Lady Rhea Royce had lived long enough to know that children of six namedays old did not write books.
They barely held quills properly, much less filled pages with sense.
And yet, her son had done just that.
"A Book of Old Tongues" as he titled it.
A strange little thing she had the maester bind in simple leather, written in her boy's own careful hand.
The maester swore he had only guided the boy through the first pages, then watched, baffled, as Ronan took to the rest on his own.
Rhea read it in full one night while her son slept in the next chamber. The words were written clean and certain, with the surety of a man twice... no, thrice his age.
He not only translated the coarse Old Tongue phrases but expanded upon them, drawing lines between meaning and sound, between rune and speech, as if he saw the shape of the language rather than simply learned it.
It made her uneasy. And proud. And frightened, all at once.
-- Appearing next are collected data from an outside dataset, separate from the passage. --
(** The name of the chart of a record, and the table its three first lines
    that are not comments give on the ticket page (nothing when there are
    fewer). *)
Definition chart_name (stem : string) : string :=
  ("static/" ++ stem ++ ".svg")%string.

Definition table_of
    (seating_render : string -> string -> string -> string -> string)
    (record : string * list string) : string :=
  match non_comment (snd record) with
  | what :: where' :: when' :: _ =>
      seating_render what where' when' (chart_name (fst record))
  | _ => EmptyString
  end.

(** The path of the chart of a record, and the tables of a list of
    records, one after the other. *)
Definition chart_path (root : string) (record : string * list string) : string :=
  (root ++ "/" ++ chart_name (fst record))%string.

Definition tables
    (seating_render : string -> string -> string -> string -> string)
    (records : list (string * list string)) : string :=
  fold_right String.append EmptyString (map (table_of seating_render) records).

(** The decimal digits, and the strings made of them. *)
Definition is_digit (c : ascii) : bool :=
  Nat.leb 48 (nat_of_ascii c) && Nat.leb (nat_of_ascii c) 57.

Fixpoint all_digits (s : string) : bool :=
  match s with
  | EmptyString => true
  | String c s' => is_digit c && all_digits s'
  end.

(** The text of a seat group around its four variable parts: the two
    coordinates, the fill and the seat number. *)
Definition seat_open : string :=
  ("<g transform=" ++ Svg.dq ++ "translate(")%string.

Definition seat_to_fill : string :=
  (") scale(1.6)" ++ Svg.dq ++ ">" ++ nl
   ++ "  <rect x=" ++ Svg.quoted "-10" ++ " y=" ++ Svg.quoted "-10"
   ++ " width=" ++ Svg.quoted "20" ++ " height=" ++ Svg.quoted "20"
   ++ " stroke=" ++ Svg.quoted "black" ++ " fill=" ++ Svg.dq)%string.

Definition seat_to_number : string :=
  (Svg.dq ++ " />" ++ nl
   ++ "  <text x=" ++ Svg.quoted "0" ++ " y=" ++ Svg.quoted "0"
   ++ " dominant-baseline=" ++ Svg.quoted "middle"
   ++ " text-anchor=" ++ Svg.quoted "middle"
   ++ " font-family=" ++ Svg.quoted "sans-serif"
   ++ " font-size=" ++ Svg.quoted "9" ++ " fill=" ++ Svg.quoted "black"
   ++ " dy=" ++ Svg.quoted ".1em" ++ ">")%string.

Definition seat_close : string := ("</text>" ++ nl ++ "</g>")%string.

(** A record with its three lines of heading. *)
Definition well_formed (record : string * list string) : Prop :=
  (3 <= List.length (non_comment (snd record)))%nat.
The Royces were of the First Men.
That much was beyond question. They had kept the old ways longer than most of the Vale, had clung to the runes and the stones when the Andals came with their steel and Seven.
Every boy and girl of Runestone was taught the Old Tongue enough to trace their lineage.
But none... not Rhea, not her forebears, not even the learned maesters had ever spoken it with the fluency her son now showed.
It was as though the words came to him with ease.
And then came High Valyrian.
Rhea had not wanted him to learn it at first. That was Daemon's tongue, not hers.
But the maester insisted it would serve the boy to be versed in both tongues of his supposed blood, and Rhea relented... partly from duty, partly from that quiet, dangerous hope she never quite let die.
Perhaps, she thought, if the gods were kind or if those dragons finally realized... then her son might yet find one willing to bond.
The Targaryens could consider him a bastard all they wished, but the fire in his blood should not lie.
To her surprise, Ronan's progress in High Valyrian was much the same as before... swift, sure, near unnatural.
He read aloud with perfect pitch after days, not moons. His notes grew longer, his understanding sharper. The maester said it was a gift. Rhea was not so certain.
There was something in him... some hidden spark that the rest of the world had overlooked or forgotten.
She saw it clearest when it came to the runes.
When she could steal time from her duties, Rhea would take Ronan to the old vaults beneath Runestone, where relics of their ancestors were kept.
Chipped blades, cracked shields, and the most prized of all... sets of bronze plate armor etched with runes so old their meaning had been lost to every Royce for generations.
It was said that those who wore them could not be cut or pierced. The maesters called it a myth. But Rhea had her doubts.
She would watch her son kneel before those relics, tracing the symbols with small fingers, eyes alight with the same curiosity that drove him to words and books.
He would hum softly to himself as if the runes were speaking back, and sometimes the air around the bronze would seem... different.
Once, she swore she saw faint lines shimmer where the old carvings caught the light... like embers that refused to die.
At first, Rhea was worried but she did not panic.
Instead, she placed a hand on his shoulder and told him to keep his studies of these quiet.
The world had grown wary of things it could not explain.
And the Royces had no wish to draw the eye of those who feared sorcery as much as they hungered for it.
"Keep this between us, my son." She told him. "Some knowledge must live in shadow, or it will not live at all."
He nodded, solemn for one so young.
Rhea did not know what manner of force had stirred in her child... First Men craft, dragon's blood, or something born of both... but she knew it was real.
The runes, the words, the fire in his blood.
In her heart, she believed this. Whatever gods had denied him his silver hair and royal heritage... mayhaps have given him something else in turn.
And beneath the cold stones of Runestone, that gift had begun to wake.